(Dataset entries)
Lemma runs_each fuel depth (l : list (action * bool)) : ∀ s r s',
  (∀ a free s r s', depth16 (cfg (tx s)) → dispatch_action e fuel a (act_account a) free depth s = (r, s') →
     runs a (act_account a) free depth s r s') →
  depth16 (cfg (tx s)) → for_each (fun a => dispatch_action e fuel a.1 (act_account a.1) a.2 depth) l s = (r, s') →
  runs_all depth l s r s'.
Proof.
  induction l as [|[a free] l IH]; intros s r s' Ha Hs Hx; cbn [for_each fst snd] in Hx.
  - injection Hx as <- <-. constructor.
  - unfold mbind, st_bind in Hx. destruct (dispatch_action e fuel a (act_account a) free depth s) as [[[]|x] s1] eqn:E.
    + eapply all_next; [by apply Ha|]. apply IH; [done| |done]. by apply (pres_depth_dispatch _ _ _ _ _ _ _ _ E).
    + injection Hx as <- <-. by apply all_throw, Ha.
Qed.

(** The part of [exec] after the receivers. *)
Definition send_inline (fuel : nat) (depth : Z) (cfa inl : list action) : X () :=
  s ← get_st;
  (if negb (bool_decide (cfa = [])) || negb (bool_decide (inl = [])) then
     st_assert (depth <? max_inline_action_depth (cfg (tx s))) transaction_exception
   else mret ()) ;;
  for_each (fun a => dispatch_action e fuel a (act_account a) true (depth + 1)) cfa ;;
  for_each (fun a => dispatch_action e fuel a (act_account a) false (depth + 1)) inl.

Lemma send_inline_cases fuel depth s :
  send_inline fuel depth (cfa_inline_actions (q s)) (inline_actions (q s)) s =
  if decide (sent s = [] ∨ depth < max_inline_action_depth (cfg (tx s)))
  then for_each (fun a => dispatch_action e fuel a.1 (act_account a.1) a.2 (depth + 1)) (sent s) s
  else (Err transaction_exception, s).
Proof.
  unfold sent, send_inline.
  generalize (cfa_inline_actions (q s)) (inline_actions (q s)); intros cfa inl.
  assert (negb (bool_decide (cfa = [])) || negb (bool_decide (inl = [])) =
    negb (bool_decide (map (λ a, (a, true)) cfa ++ map (λ a, (a, false)) inl = []))) as Hb by (by destruct cfa, inl).
  rewrite Hb, for_each_app, !for_each_map. clear Hb. destruct (decide _) as [Hc|Hc]; unfold mbind, st_bind, get_st; cbn [fst snd].
  - destruct Hc as [Hc|Hc]; [by rewrite (bool_decide_true _ Hc)|].
    destruct (negb _); [|reflexivity].
    by rewrite (proj2 (Z.ltb_lt _ _) Hc).
  - apply Decidable.not_or in Hc as [H1 H2]. rewrite bool_decide_false by done. cbn [negb].
    by rewrite (proj2 (Z.ltb_nlt _ _) H2).
Qed.

Lemma dispatch_total fuel : ∀ current rcv free depth s r s',
  depth16 (cfg (tx s)) → depth ≤ 65536 → 65536 < depth + Z.of_nat fuel →
  dispatch_action e fuel current rcv free depth s = (r, s') → runs current rcv free depth s r s'.
Proof.
  induction fuel as [|fuel IH]; intros current rcv free depth s r s' Hs Hd Hf Hx; [lia|].
  cbn [dispatch_action] in Hx.
  change ((notify_loop e (notify_fuel (new_context rcv current s).2) 0 current free ;;
           s ← get_st; send_inline fuel depth (cfa_inline_actions (q s)) (inline_actions (q s)))
          (new_context rcv current s).2 = (r, s')) in Hx.
  unfold mbind at 1, st_bind at 1 in Hx. destruct (notify_loop _ _ _ _ _ _) as [[[]|x] s1] eqn:E.
  - assert (depth16 (cfg (tx s1))) as Hs1.
    { assert (holds_at any any depth16 s1) as (_ & _ & ?); [|done].
      by eapply (pres_notify_loop any any depth16 depth_stable e); [|exact E|]. }
    apply notify_fuel_enough in E; [|by eexists].
    unfold mbind, st_bind, get_st in Hx. rewrite send_inline_cases in Hx. destruct (decide _) as [Hc|Hc].
    + apply runs_sent with s1; [done|done|]. destruct Hc as [Hc|Hc].
      * rewrite Hc in *. injection Hx as <- <-. constructor.
      * eapply runs_each; [|done|exact Hx]. intros a b t u t' Ht Ha. apply IH; [done|unfold depth16 in Hs1; lia|lia|done].
    + injection Hx as <- <-. apply runs_too_deep; [done|tauto|tauto].
  - injection Hx as <- <-. apply runs_throw. apply notify_fuel_enough in E; [done|by eexists].
Qed.

(** There is one way to run an action. *)
Lemma notifies_fun current free i s r s' : notifies current free i s r s' →
  ∀ u t, notifies current free i s u t → r = u ∧ s' = t.
Proof.
  induction 1 as [| |i s rcv s1 r s' Hi Hx _ IH]; intros u t; inversion 1; simplify_eq; try done; [split; congruence|congruence|congruence|].
  apply IH. match goal with Hx' : exec_one _ _ _ _ s = (Ok (), ?t), Hn : notifies _ _ _ ?t _ _ |- _ =>
    rewrite Hx in Hx'; by injection Hx' as -> end.
Qed.

Scheme runs_mut := Induction for runs Sort Prop
  with runs_all_mut := Induction for runs_all Sort Prop.
(** Either the block is committed, or the state is as before; a block is left pending
    only by undefined behaviour. *)
Lemma apply_block_cases `{Codec} n cl clocks b st s r s' :
  (∀ b x, metadata_of b = Err x → is_fc x = true) → pending s = None → skip_db_sessions n st false = false →
  apply_block n cl clocks b st s = (r, s') →
  (r = Ok () ∧ pending s' = None) ∨
  (∃ y, r = Err y ∧ closed (the_world s) (c_head s) (revision s + 1) s') ∨
  (∃ y, r = Err y ∧ is_fc y = false ∧ open_block (the_world s) (c_head s) (revision s + 1) s').
Proof.
  intros Hm Hp Hst Hx. destruct r as [[]|y].
  - left. split; [done|]. revert Hx. unfold apply_block, capture, catch_fc.
    match goal with |- context [match ?m ?t with _ => _ end] => destruct (m t) as [[[]|x] t1] eqn:E end;
      [|by destruct (is_fc x); [unfold abort_block, reset_pending, mbind, st_bind, modify_st|]]. intros [= <-].
    do 8 (apply st_bind_ok in E as (? & ? & _ & E)). by injection E as <-.
  - right. destruct (apply_block_fails _ _ _ _ _ _ _ _ Hp Hst Hx) as (x & -> & Hc). destruct (is_fc x) eqn:Ef; [left; eauto|].
    destruct Hc as [Hc|(s1 & Ho & Hr)]; [left; eauto|]. right. eexists. split_and!; [done| |done].
    by rewrite (tame_check n Hm _ _ _ _ _ Hr).
Qed.

(** C9: a block that is not accepted leaves no trace in the chain state: when a
    transaction, the receipts or the id do not agree with the block and applying it
    throws, the database, its revision and the head are those from before, and no
    block is pending.  Only an exception that is not an [fc::exception] leaves the
    block pending, and then aborting it restores the same state. *)
Theorem failed_block_undone `{Codec} n cl clocks b st s y s' :
  pending s = None → skip_db_sessions n st false = false → apply_block n cl clocks b st s = (Err y, s') →
  ∃ x, y = fc_capture_and_rethrow x ∧
    let t := if is_fc x then s' else (abort_block n s').2 in
    the_world t = the_world s ∧ pending t = None ∧ revision t = revision s ∧ c_head t = c_head s.
Proof.
  intros Hp Hst Hx. destruct (apply_block_fails _ _ _ _ _ _ _ _ Hp Hst Hx) as (x & -> & Hc). exists x. split; [done|].
  destruct (is_fc x).
  - destruct Hc as (? & ? & ? & ?). split_and!; try done. lia.
  - assert (closed (the_world s) (c_head s) (revision s + 1) (abort_block n s').2) as (? & ? & ? & ?).
    { destruct Hc as [Hc|(s2 & Hc & _)]; [by rewrite (abort_closed _ _ _ _ _ Hc)|by apply abort_open]. }
    split_and!; try done. lia.
Qed.


(** ** An example *)

Module BlockDemo.
Import NativeDemo.

(** The table of the producers' account, with an account of its own for alice. *)
Definition with_owner : auth_db := (create_permission 5 alice config.owner_name 0 (key 10) 0 AdmissionDemo.table).2.
Definition table : auth_db := (create_permission 5 alice config.active_name 5 (key 11) 0 with_owner).2.
Lemma sound_note_permission l : keeps_db chain_wf (note_permission e l).
Proof.
  unfold note_permission, get_db, keeps_db. pres idtac. intros x [] x' [Hm ->]%on_auth_ok Hw. cbn.
  destruct (update_permission_usage _ _ _) as [r a'] eqn:E. cbn in Hm. subst r.
  destruct (permission_usage_wf _ _ _ _ (cw_auth _ Hw) E) as [Ha Hp]. cbn.
  apply (chain_wf_mono _ _ Hw); cbn; auto; unfold has_permission; rewrite Hp; auto. apply Hw.
Qed.
Lemma sound_finalize now : preserves txc_sound (finalize e now).
Proof.
  unfold finalize, finalize_checks, bill, update_billed_cpu_time, lower_limits.
  pres ltac:(unfold txc_sound in *; cbn; by repeat case_match).
  - apply pres_on_cx. unfold keeps_db. pres idtac. apply sound_note_permission.
  - apply sound_on_rl. intros b. apply keeps_for_each. intros c. eauto with chain.
  - apply sound_max_bandwidth.
  - apply sound_on_rl. eauto with chain.
Qed.
End Context.

Section Node.
Context `{Codec} (n : node_config).
(** Unpacked authorities have fields of their width. *)
Context (Hua : ∀ b u, unpack_updateauth b = Ok u → fields_typed (ua_auth u)).
Context (Hna : ∀ b a, unpack_newaccount b = Ok a → fields_typed (na_owner a) ∧ fields_typed (na_active a)).
Implicit Types s : cstate.

Lemma native_sound env current m : native_handler env current (act_name current) = Some m → keeps_db chain_wf m.
Proof using Hua Hna. by apply native_chain_wf. Qed.

Lemma sound_exec e : preserves (holds_at chain_wf any any) (exec e).
Proof using Hua Hna. apply (pres_exec chain_wf any any chain_stable e); [done|apply native_sound]. Qed.
Lemma sound_dispatch e fuel current rcv free depth : preserves (holds_at chain_wf any any) (dispatch_action e fuel current rcv free depth).
Proof using Hua Hna. apply (pres_dispatch chain_wf any any chain_stable e); [done|apply native_sound]. Qed.

Lemma sound_on_tx {A} (m : TX A) : preserves txc_sound m → preserves (holds_at chain_wf any any) (on_tx m).
Proof. apply (pres_on_tx chain_wf any any). Qed.

Lemma sound_run_transaction e cl m b : preserves (holds_at chain_wf any any) (run_transaction n e cl m b).
Proof using Hua Hna.
  unfold run_transaction. pres idtac; first [apply sound_exec|apply sound_on_tx].
  - apply sound_init_implicit.
  - apply sound_init_input.
  - by apply pres_modify.
  - apply sound_finalize.
Qed.
Lemma sound_run_scheduled e cl p d : preserves (holds_at chain_wf any any) (run_scheduled n e cl p d).
Proof using Hua Hna.
  unfold run_scheduled. pres idtac; first [apply sound_exec|apply sound_on_tx]; [apply sound_init_deferred|apply sound_finalize].
Qed.
Lemma sound_run_onerror e cl g a : preserves (holds_at chain_wf any any) (run_onerror n e cl g a).
Proof using Hua Hna.
  unfold run_onerror. pres idtac; first [apply sound_dispatch|apply sound_on_tx];
    [apply sound_init_implicit|by apply pres_modify|apply sound_finalize].
Qed.
(* ===== verification/Token.v ===== *)
(** * The token contract

    [contracts/noc.token]: [create], [issue], [transfer] and [fee] over the
    [stat] and [accounts] tables.  [sub_balance] also reads the [freezed] and
    [voterinfo] tables of the system contract; they are the [locks] argument. *)

From S2P Require Import Prelude Exceptions Name BlockHeader EosLib.
Import Asset.

Module Token.

Record currency_stats : Type := mk_stats
  { supply : asset; max_supply : asset; issuer : Z }.

(** The rows are keyed by symbol name; balances also by owner, the scope of
    their table. *)
Record token_state : Type := mk_token
  { stats : gmap Z currency_stats;
    accounts : gmap (Z * Z) asset }.

(** Rows of the system contract that hold tokens back: staked and unstaking
    amounts of [freezed], and [voteall] of [voterinfo]. *)
Record locks : Type := mk_locks
  { freezed : gmap Z (asset * asset);
    voterinfo : gmap Z asset }.

Abbreviation T := (ST token_state string).

Definition fee_account : Z := Name.N "bacc.fee".

Definition set_stats (m : gmap Z currency_stats) (s : token_state) : token_state :=
  mk_token m (accounts s).
Definition set_accounts (m : gmap (Z * Z) asset) (s : token_state) : token_state :=
  mk_token (stats s) m.

Definition create (e : action_env) (issuer : Z) (maximum_supply : asset) : T () :=
  require_auth e (self e) ;;
  let sym := symbol maximum_supply in
  st_assert (Symbol.is_valid_symbol sym) "invalid symbol name"%string ;;
  st_assert (is_valid maximum_supply) "invalid supply"%string ;;
  st_assert (0 <? amount maximum_supply) "max-supply must be positive"%string ;;
  st_assert (negb (sym =? Symbol.CORE_SYMBOL)) "not allow create core symbol token by token contract"%string ;;
  s ← get_st;
  st_assert (negb (bool_decide (is_Some (stats s !! Symbol.name sym)))) "token with symbol already exists"%string ;;
  put_st (set_stats (<[Symbol.name sym := mk_stats (mk_asset 0 sym) maximum_supply issuer]> (stats s)) s).

(** [frozen] is the local [freeze_core_token_amount]. *)
Definition frozen (l : locks) (owner : Z) : result string Z :=
  match freezed l !! owner with
  | None => mret 0
  | Some (staked, unstaking) =>
      let vtall := default asset0 (voterinfo l !! owner) in
      a ← add_assign staked unstaking;
      a ← add_assign a vtall;
      mret (amount a)
  end.

Definition sub_balance (l : locks) (owner : Z) (value : asset) : T () :=
  s ← get_st;
  let key := (owner, Symbol.name (symbol value)) in
  from ← lift (of_option (accounts s !! key) "no balance object found"%string);
  freeze_core_token_amount ← lift (frozen l owner);
  (if bool_decide (is_Some (freezed l !! owner)) && (0 <? freeze_core_token_amount) then
     st_assert (i64 (amount value + freeze_core_token_amount) <=? amount from)
       "overdrawn balance by freeze lots tokens"%string
   else mret ()) ;;
  st_assert (i64 (amount value + freeze_core_token_amount) <=? amount from) "overdrawn balance"%string ;;
  if amount from =? amount value then
    put_st (set_accounts (delete key (accounts s)) s)
  else
    balance ← lift (sub_assign from value);
    put_st (set_accounts (<[key := balance]> (accounts s)) s).

Definition add_balance (owner : Z) (value : asset) : T () :=
  s ← get_st;
  let key := (owner, Symbol.name (symbol value)) in
  match accounts s !! key with
  | None => put_st (set_accounts (<[key := value]> (accounts s)) s)
  | Some to =>
      balance ← lift (add_assign to value);
      put_st (set_accounts (<[key := balance]> (accounts s)) s)
  end.

(** [issue] returns the inline transfer it sends, if any. *)
Record transfer_args : Type := mk_transfer
  { tr_from : Z; tr_to : Z; tr_quantity : asset; tr_memo_size : Z }.

Definition issue (e : action_env) (to : Z) (quantity : asset) (memo_size : Z) : T (option transfer_args) :=
  let sym := symbol quantity in
  st_assert (Symbol.is_valid_symbol sym) "invalid symbol name"%string ;;
  st_assert (memo_size <=? 256) "memo has more than 256 bytes"%string ;;
  s ← get_st;
  let sym_name := Symbol.name sym in
  st ← lift (of_option (stats s !! sym_name)
               "token with symbol does not exist, create token before issue"%string);
  require_auth e (issuer st) ;;
  st_assert (is_valid quantity) "invalid quantity"%string ;;
  st_assert (0 <? amount quantity) "must issue positive quantity"%string ;;
  st_assert (symbol quantity =? symbol (supply st)) "symbol precision mismatch"%string ;;
  st_assert (amount quantity <=? i64 (amount (max_supply st) - amount (supply st)))
    "quantity exceeds available supply"%string ;;
  new_supply ← lift (add_assign (supply st) quantity);
  put_st (set_stats (<[sym_name := mk_stats new_supply (max_supply st) (issuer st)]> (stats s)) s) ;;
  add_balance (issuer st) quantity ;;
  mret (if negb (to =? issuer st) then Some (mk_transfer (issuer st) to quantity memo_size) else None).

Definition transfer (e : action_env) (l : locks) (from to : Z) (quantity : asset) (memo_size : Z) : T () :=
  st_assert (negb (from =? to)) "cannot transfer to self"%string ;;
  require_auth e from ;;
  st_assert (is_account e to) "to account does not exist"%string ;;
  s ← get_st;
  st ← lift (of_option (stats s !! Symbol.name (symbol quantity)) "unable to find key"%string);
  st_assert (is_valid quantity) "invalid quantity"%string ;;
  st_assert (0 <? amount quantity) "must transfer positive quantity"%string ;;
  st_assert (symbol quantity =? symbol (supply st)) "symbol precision mismatch"%string ;;
  st_assert (memo_size <=? 256) "memo has more than 256 bytes"%string ;;
  sub_balance l from quantity ;;
  add_balance to quantity.

Definition fee (e : action_env) (l : locks) (payer : Z) (quantity : asset) : T () :=
  require_auth e payer ;;
  s ← get_st;
  st ← lift (of_option (stats s !! Symbol.name (symbol quantity)) "unable to find key"%string);
  st_assert (is_valid quantity) "invalid quantity"%string ;;
  st_assert (0 <? amount quantity) "must transfer positive quantity"%string ;;
  st_assert (symbol quantity =? symbol (supply st)) "symbol precision mismatch"%string ;;
  sub_balance l payer quantity ;;
  add_balance fee_account quantity.

Definition get_supply (s : token_state) (sym : Z) : result string asset :=
  st ← of_option (stats s !! sym) "unable to find key"%string; mret (supply st).

Definition get_balance (s : token_state) (owner sym : Z) : result string asset :=
  of_option (accounts s !! (owner, sym)) "unable to find key"%string.

(** ** Supply and balances *)

(** The part of a balance that is in the token [sym]. *)
Definition of_symbol (sym : Z) (b : asset) : Z := if symbol b =? sym then amount b else 0.

Definition circulating (s : token_state) (sym : Z) : Z := map_sum (of_symbol sym) (accounts s).

(** The tables agree, except that [d] units of the token [sym] are in the supply
    and in nobody's balance: the state between the two halves of a transfer. *)
Record wf_but (sym d : Z) (s : token_state) : Prop := mk_wf_but
  { wf_stats : ∀ n st, stats s !! n = Some st → n = Symbol.name (symbol (supply st)) ∧
      0 ≤ amount (supply st) ≤ amount (max_supply st) ∧ amount (max_supply st) ≤ max_amount;
    wf_balances : ∀ o n b, accounts s !! (o, n) = Some b →
      n = Symbol.name (symbol b) ∧ 0 < amount b ∧ ∃ st, stats s !! n = Some st ∧ symbol b = symbol (supply st);
    wf_circulating : ∀ n st, stats s !! n = Some st → circulating s (symbol (supply st)) =
      amount (supply st) - (if symbol (supply st) =? sym then d else 0) }.

(** The supply of every token is what the balances add up to. *)
Definition wf (s : token_state) : Prop := wf_but 0 0 s.

Lemma wf_but_0 sym sym' s : wf_but sym 0 s → wf_but sym' 0 s.
Proof.
  intros [H1 H2 H3]. split; [done|done|]. intros n st Hst. rewrite (H3 _ _ Hst).
  by destruct (_ =? sym), (_ =? sym').
Qed.

(** Amounts of the system tables that are in range and not negative. *)
Definition locks_ok (l : locks) : Prop :=
  (∀ o st un, freezed l !! o = Some (st, un) → 0 ≤ amount st ≤ max_amount ∧ 0 ≤ amount un ≤ max_amount) ∧
  (∀ o v, voterinfo l !! o = Some v → 0 ≤ amount v ≤ max_amount).

(** A balance is a part of the supply. *)
Lemma balance_bound sym d s o n b : wf_but sym d s → 0 ≤ d → accounts s !! (o, n) = Some b →
  0 < amount b ≤ max_amount ∧ ∃ st, stats s !! n = Some st ∧ symbol b = symbol (supply st) ∧
    amount b ≤ amount (supply st).
Proof.
  intros Hw Hd Hb. destruct (wf_balances _ _ _ Hw _ _ _ Hb) as (Hn & Hp & st & Hst & Hsym).
  destruct (wf_stats _ _ _ Hw _ _ Hst) as (_ & Hs1 & Hs2).
  assert (amount b ≤ amount (supply st)) as Hle.
  { transitivity (circulating s (symbol (supply st)));
      [|rewrite (wf_circulating _ _ _ Hw _ _ Hst); destruct (_ =? _); lia].
    replace (amount b) with (of_symbol (symbol (supply st)) b)
      by (unfold of_symbol; by rewrite Hsym, Z.eqb_refl).
    unfold circulating. eapply map_sum_ge_elem; [|done].
    intros [o' n'] b' Hb'. unfold of_symbol. destruct (symbol b' =? _); [|lia].
    pose proof (wf_balances _ _ _ Hw _ _ _ Hb'). lia. }
  split; [lia|]. by exists st.
Qed.

(** The quantity of a token that exists. *)
Definition known (s : token_state) (value : asset) : Prop :=
  ∃ st, stats s !! Symbol.name (symbol value) = Some st ∧ symbol value = symbol (supply st).

Lemma add_balance_wf d owner value s u s' :
  wf_but (symbol value) d s → known s value → 0 < amount value ≤ d → d ≤ max_amount →
  add_balance owner value s = (Ok u, s') →
  wf_but (symbol value) (d - amount value) s' ∧ stats s' = stats s ∧
  ∃ b, accounts s' = <[(owner, Symbol.name (symbol value)) := b]> (accounts s) ∧
    symbol b = symbol value ∧
    amount b = amount value
      + match accounts s !! (owner, Symbol.name (symbol value)) with Some o => amount o | None => 0 end.
Proof.
  intros Hw (st & Hst & Hsy) Hv Hd H. set (key := (owner, Symbol.name (symbol value))) in *.
  assert (∃ b, s' = mk_token (stats s) (<[key := b]> (accounts s)) ∧ symbol b = symbol value ∧
    amount b = amount value + match accounts s !! key with Some o => amount o | None => 0 end) as (b & -> & Hbs & Hba).
  { unfold add_balance in H. apply st_bind_ok in H as (s0 & s1 & Hg & H). injection Hg as <- <-. fold key in H.
    destruct (accounts s !! key) as [old|] eqn:E; simpl_ok.
    - destruct (balance_bound _ _ _ _ _ _ Hw ltac:(lia) E) as [Hb _].
      match goal with H : add_assign _ _ = Ok _ |- _ =>
        apply add_assign_ok in H as (Hs & -> & _); [|unfold in_range, max_amount in *; lia..] end.
      exists (mk_asset (amount old + amount value) (symbol old)). cbn. split_and!; [done|congruence|lia].
    - exists value. split_and!; [done|done|lia]. }
  split; [|split; [done|by exists b]]. destruct Hw as [H1 H2 H3]. split; cbn.
  - done.
  - intros o n b0. destruct (decide ((o, n) = key)) as [He|Hne].
    + rewrite He, lookup_insert_eq. intros [= <-]. unfold key in He. injection He as -> ->.
      split_and!; [by rewrite Hbs| |exists st; split; [done|congruence]].
      destruct (accounts s !! key) as [old|] eqn:E; [|lia]. destruct (H2 _ _ _ E). lia.
    + rewrite lookup_insert_ne by done. apply H2.
  - intros n st' Hst'. specialize (H3 _ _ Hst'). unfold circulating in *. cbn.
    assert (map_sum (of_symbol (symbol (supply st'))) (<[key := b]> (accounts s)) =
      map_sum (of_symbol (symbol (supply st'))) (accounts s)
        + (if symbol (supply st') =? symbol value then amount value else 0)) as ->.
    { destruct (accounts s !! key) as [old|] eqn:E.
      - rewrite (map_sum_update _ _ _ old) by done. unfold of_symbol.
        destruct (H2 _ _ _ E) as (_ & _ & st2 & Hst2 & Hos). simplify_eq.
        assert (symbol old = symbol value) as Hov by congruence.
        rewrite Hbs, Hov, Hba, (Z.eqb_sym (symbol value)). destruct (_ =? symbol value); lia.
      - rewrite map_sum_insert by done. unfold of_symbol. rewrite Hbs, Hba, (Z.eqb_sym (symbol value)).
        destruct (_ =? symbol value); lia. }
    rewrite H3. destruct (_ =? symbol value); lia.
Qed.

[EXERCISE]: From the opening line of the data above, please print each line as written up to and including the line that contains "generalize (cfa_inline_actions (q", and nothing more.

[EXERCISE RESPONSE]:
Lemma runs_each fuel depth (l : list (action * bool)) : ∀ s r s',
  (∀ a free s r s', depth16 (cfg (tx s)) → dispatch_action e fuel a (act_account a) free depth s = (r, s') →
     runs a (act_account a) free depth s r s') →
  depth16 (cfg (tx s)) → for_each (fun a => dispatch_action e fuel a.1 (act_account a.1) a.2 depth) l s = (r, s') →
  runs_all depth l s r s'.
Proof.
  induction l as [|[a free] l IH]; intros s r s' Ha Hs Hx; cbn [for_each fst snd] in Hx.
  - injection Hx as <- <-. constructor.
  - unfold mbind, st_bind in Hx. destruct (dispatch_action e fuel a (act_account a) free depth s) as [[[]|x] s1] eqn:E.
    + eapply all_next; [by apply Ha|]. apply IH; [done| |done]. by apply (pres_depth_dispatch _ _ _ _ _ _ _ _ E).
    + injection Hx as <- <-. by apply all_throw, Ha.
Qed.

(** The part of [exec] after the receivers. *)
Definition send_inline (fuel : nat) (depth : Z) (cfa inl : list action) : X () :=
  s ← get_st;
  (if negb (bool_decide (cfa = [])) || negb (bool_decide (inl = [])) then
     st_assert (depth <? max_inline_action_depth (cfg (tx s))) transaction_exception
   else mret ()) ;;
  for_each (fun a => dispatch_action e fuel a (act_account a) true (depth + 1)) cfa ;;
  for_each (fun a => dispatch_action e fuel a (act_account a) false (depth + 1)) inl.

Lemma send_inline_cases fuel depth s :
  send_inline fuel depth (cfa_inline_actions (q s)) (inline_actions (q s)) s =
  if decide (sent s = [] ∨ depth < max_inline_action_depth (cfg (tx s)))
  then for_each (fun a => dispatch_action e fuel a.1 (act_account a.1) a.2 (depth + 1)) (sent s) s
  else (Err transaction_exception, s).
Proof.
  unfold sent, send_inline.
  generalize (cfa_inline_actions (q s)) (inline_actions (q s)); intros cfa inl.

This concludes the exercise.